• **Extracted records**
□ □ □ □
(** The closure on a segment of a flow it has a buffer for *)
Definition occupied (b : ReorderedBuffer) (flow : Flow) (hdr : Tcp.TcpHeader) (payload : list Z) (s : Recon) : outcome Recon :=
  let seq := Tcp.seq_num hdr in
  let! '(result, b) := add_data fuel b seq payload in
  let! '(b, cache, out) :=
    match result with
    | Inserted _ available =>
        let! '(b, cache) := read_payload b available flow (payload_cache s) in Ret (b, cache, printed s)
    | OutOfMemory written _ =>
        if written =? 0 then
          let! b := reset fuel b in
          let! '(_, b) := Reorder.seq b seq payload in
          Ret (b, payload_cache s, printed s ++ [Resetting])
        else Ret (b, payload_cache s, printed s)
    end in
  let map := <[flow := b]> (rb_map s) in
  if Tcp.rst_flag hdr then Ret (mkRecon (delete flow map) cache out)
  else if Tcp.fin_flag hdr then
    match cache !! flow with
    | Some text => Ret (mkRecon (delete flow map) (delete flow cache) (out ++ [Payload text]))
    | None => Ret (mkRecon (delete flow map) cache (out ++ [EmptyPayload flow]))
    end
  else Ret (mkRecon map cache out).

(** ... and on one of a flow it has none for *)
Definition vacant (flow : Flow) (hdr : Tcp.TcpHeader) (payload : list Z) (s : Recon) : outcome Recon :=
  let! r := Reorder.new BUFFER_SIZE in
  match r with
  | Err _ => Ret s
  | Ok b =>
      let! '(seq, out) :=
        if Tcp.syn_flag hdr then let! seq := uadd 32 (Tcp.seq_num hdr) 1 in Ret (seq, printed s)
        else Ret (Tcp.seq_num hdr, printed s ++ [Untracked]) in
      let! '(result, b) := Reorder.seq b seq payload in
      match result with
      | Inserted _ available =>
          let! '(b, cache) := read_payload b available flow (payload_cache s) in
          Ret (mkRecon (<[flow := b]> (rb_map s)) cache out)
      | OutOfMemory _ _ => Ret (mkRecon (<[flow := b]> (rb_map s)) (payload_cache s) (out ++ [TooBig]))
      end
  end.

Definition on_segment (flow : Flow) (hdr : Tcp.TcpHeader) (payload : list Z) (s : Recon) : outcome Recon :=
  match rb_map s !! flow with
  | Some b => occupied b flow hdr payload s
  | None => vacant flow hdr payload s
  end.
Lemma with_frame_wf m fr : mbuf_wf m -> length fr = length (frame m) -> bytes_ok fr -> mbuf_wf (with_frame m fr).
Proof.
  intros Hwf Hl Hb. pose proof (length_frame m Hwf). pose proof Hwf as (?&?&?&?&?&?&?&?&?&?&_).
  apply mbuf_wf_bytes; [done|rewrite length_splice; lia|by apply bytes_ok_splice].
Qed.

(** A write inside the data *)
Lemma write_frame p (h : Heap) m o d :
  h !! p = Some m -> mbuf_wf m -> 0 <= o -> o + zlen d <= data_len_ m ->
  write_at p (data_address m o) d h = Ret (tt, <[p := with_frame m (splice (frame m) o d)]> h).
Proof.
  intros Hp Hwf ??. pose proof Hwf as (?&?&?&?&?&?&?&_). rewrite with_frame_splice by done.
  eapply on_mbuf_ok; [done|]. unfold data_address. replace (_ - _) with (data_off m + o) by lia.
  by rewrite area_write_ok by lia.
Qed.

(** A write of the whole payload, of the length it has *)
Lemma write_payload {P : Profile} {T M : Type} {ET : EndOffset T} {PT : Packed T} (h : Heap) (pkt : Packet T M) m f :
  pkt_ok h pkt m -> hdr_fits pkt m -> length (f (payload_of pkt m)) = length (payload_of pkt m) ->
  get_mut_payload pkt f h =
  Ret (tt, <[mbuf pkt := with_frame m (take (Z.to_nat (payload_pos pkt m)) (frame m) ++ f (payload_of pkt m))]> h).
Proof.
  intros Hok Hf Hl. pose proof Hok as (Hp & Hwf & Hh & Ho & Hs). pose proof Hf as [Hpo Hfit].
  pose proof (length_frame m Hwf). pose proof (length_payload_of _ _ Hwf Hf Ho) as Hlp. unfold get_mut_payload.
  rewrite (sbind_Ret _ _ _ _ _ (payload_size_ok _ _ _ Hok Hf)), (sbind_Ret _ _ _ _ _ (payload_ok _ _ _ Hok)).
  assert (0 <= payload_pos pkt m) by (unfold payload_pos; lia).
  erewrite sbind_Ret by (apply read_at_ok; (done || lia)). rewrite take_ge by (unfold payload_of in *; lia).
  fold (payload_of pkt m). rewrite write_frame by (done || lia). do 4 f_equal.
  unfold splice. rewrite (drop_ge (frame m)) by lia. by rewrite app_nil_r.
Qed.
□ □ □ □
• **What the exercise asks**
Return every line from the entries above that includes the word "then".

• **Exercise solution**
        if written =? 0 then
  if Tcp.rst_flag hdr then Ret (mkRecon (delete flow map) cache out)
  else if Tcp.fin_flag hdr then
        if Tcp.syn_flag hdr then let! seq := uadd 32 (Tcp.seq_num hdr) 1 in Ret (seq, printed s)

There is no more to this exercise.